Abraham Ortelius (1527-1598)
Abraham Orteluis, also known as Abraham Ortel, was born in Amsterdam. He studied Greek, Latin and Mathematics. After the death of his father, he set up a family business as a book dealer and a painter of maps. His sisters would then mount the maps on linen and Abraham would color and sell them.
He traveled widely and established contacts with the literati in many countries. From 1558 onwards, Ortelius began purchasing multiple copies of maps in order to color them and at the same time he was building a large personal collection. In 1564, Ortelius' career reached a turning point with the publication of a world map in eight sheets.
In 1560, Ortelius began to produce maps in preparation for his greatest project, the first systematic "modern" atlas. The Theatrum Orbis Terrarum (Theater of the World) was first published in 1570, with the majority of the maps engraved by Franz Hogenberg. The Theatrum achieved instant fames as it was the first atlas with maps prepared in a uniform format.
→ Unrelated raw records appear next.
(** C5.  When no descriptor of the listing carries the requested name,
    [assign_warehouse_to_integration] sends the GET and nothing else (no
    PUT), returns [None], and ends its output with the heading followed by
    one line per descriptor, in listing order, showing its [warehouse]
    field. *)
Theorem assign_not_found_lists_names (w : world) (c : config)
    (byos_id : pyval) (name : string) (activities : option (list string))
    (r : response) (ds : list dict) (st : state) :
  send w (list_request w c byos_id) = Answer r ->
  status_code r = 200 ->
  json r = Some (PList (PDict <$> ds)) ->
  Forall (λ d, named name d = false) ds ->
  let run := assign_warehouse_to_integration w c byos_id name activities st in
  run.1 = Ok None
  /\ http_log run.2 = http_log st ++ [list_request w c byos_id]
  /\ Forall (λ q, method q ≠ PUT) [list_request w c byos_id]
  /\ exists out,
       stdout run.2
       = stdout st ++ out ++ [OutStr "Available warehouses:"]
           ++ ((λ d, OutStr ("  - " +:+ py_str w (dict_get d "warehouse")))
                 <$> ds).
Proof.
  intros Hs Hc Hj Hds run. subst run.
  destruct (assign_not_found w c byos_id name activities r ds st)
    as [out ->]; try done.
  repeat split; [by repeat constructor|]. by exists out.
Qed.

Lemma assign_not_found_lists_names_witness :
  let c := demo_config "" "WH_SMALL" in
  let run := assign_warehouse_to_integration not_found_world c (PInt 42)
               "WH_SMALL" None init in
  run.1 = Ok None
  /\ http_log run.2 = [list_request not_found_world c (PInt 42)]
  /\ Forall (λ q, method q ≠ PUT) [list_request not_found_world c (PInt 42)]
  /\ exists out,
       stdout run.2
       = out ++ [OutStr "Available warehouses:";
                 OutStr "  - WH_BIG"; OutStr "  - None"].
Proof.
  intros c.
  refine (assign_not_found_lists_names not_found_world c (PInt 42) "WH_SMALL"
            None _ [descriptor "WH_BIG" "L"; nameless] init _ _ _ _).
  - reflexivity.
  - reflexivity.
  - reflexivity.
  - repeat constructor.
Defined.

(** C9.  [assign_warehouse_to_integration] returns [None] when the listing
    is answered with a status other than 200, and it returns [None] when
    the listing is answered with 200 and no descriptor carries the name:
    the two returned values are the same. *)
Theorem assign_none_on_both_failures (w1 w2 : world) (c : config)
    (byos_id : pyval) (name : string) (activities : option (list string))
    (r1 r2 : response) (ds : list dict) (st1 st2 : state) :
  send w1 (list_request w1 c byos_id) = Answer r1 ->
  status_code r1 ≠ 200 ->
  send w2 (list_request w2 c byos_id) = Answer r2 ->
  status_code r2 = 200 ->
  json r2 = Some (PList (PDict <$> ds)) ->
  Forall (λ d, named name d = false) ds ->
  (assign_warehouse_to_integration w1 c byos_id name activities st1).1 = Ok None
  /\ (assign_warehouse_to_integration w2 c byos_id name activities st2).1
     = (assign_warehouse_to_integration w1 c byos_id name activities st1).1.
Proof.
  intros Hs1 Hc1 Hs2 Hc2 Hj Hds.
  destruct (assign_listing_refused w1 c byos_id name activities r1 st1)
    as [out1 ->]; try done.
  destruct (assign_not_found w2 c byos_id name activities r2 ds st2)
    as [out2 ->]; done.
Qed.

Lemma assign_none_on_both_failures_witness :
  let c := demo_config "" "WH_SMALL" in
  (assign_warehouse_to_integration no_listing_world c (PInt 42) "WH_SMALL"
     None init).1 = Ok None
  /\ (assign_warehouse_to_integration not_found_world c (PInt 42) "WH_SMALL"
        None init).1
     = (assign_warehouse_to_integration no_listing_world c (PInt 42)
          "WH_SMALL" None init).1.
Proof.
  intros c.
  refine (assign_none_on_both_failures no_listing_world not_found_world c
            (PInt 42) "WH_SMALL" None _ _ [descriptor "WH_BIG" "L"; nameless]
            init init _ _ _ _ _ _).
  - reflexivity.
  - discriminate.
  - reflexivity.
  - reflexivity.
  - reflexivity.
  - repeat constructor.
Defined.





(** The loops do raise on a listing item that is not an object. *)
Example scan_raises_on_non_descriptor :
  (find_matching [PDict nameless; PInt 3] "WH_SMALL" init).1
  = Raise AttributeError.
Proof. reflexivity. Qed.

(** An item after the match is not looked at. *)
Example scan_stops_at_match :
  (find_matching [PDict (descriptor "WH_SMALL" "S"); PInt 3] "WH_SMALL" init).1
  = Ok (Some (PDict (descriptor "WH_SMALL" "S"))).
Proof. reflexivity. Qed.

(** ** Runs of the two creation calls *)

Section Creation.
Variables (w : world) (c : config).

(** With a complete configuration, a readable key file and an answer [r],
    [create_snowflake_account] returns [r]; its output, its request and the
    dictionaries it built are these. *)
Lemma account_answered (key : string) (r : response) :
  nonempty (INSTANCE c) = true ->
  nonempty (PRIVATE_KEY_FILE c) = true ->
  read_file w (PRIVATE_KEY_FILE c) = Contents key ->
  send w (account_request w c key) = Answer r ->
  create_snowflake_account w c init
  = (Ok r, {| heap := account_heap c key;
              stdout := account_output w c r;
              http_log := [account_request w c key] |}).
Proof.
  intros Hi Hp Hf Hs.
  unfold create_snowflake_account, get_private_key_contents.
  rewrite Hi, Hp, Hf. mred.
  fold (account_payload c key). fold (account_request w c key).
  rewrite Hs. cbn. unfold account_output.
  by destruct (is_success (status_code r)).
Qed.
It appeared in numerous editions and different languages, including addendum issued periodically that incorporated the latest contemporary knowledge and discoveries.
In its initial form the Theatrum consisted of 70 maps printed on 53 leaves. Supplementary maps were gradually added to the original corpus under the title Additamentum Theatri Orbis Terrarum. In later editions the Theatrum contained up to 163 map-sheets. The maps themselves are finely engraved, often very decorative and generally found with text on the reverse. The final edition appeared in 1612.
Apart from the modern maps in his major atlas, Ortelius compiled a series of historical maps known as the Parergon Theatri, which first appeared in 1579. The Pareregon Theatri circulated as a separate publication and sometimes it was incorporated in the different editions of the Theatrum.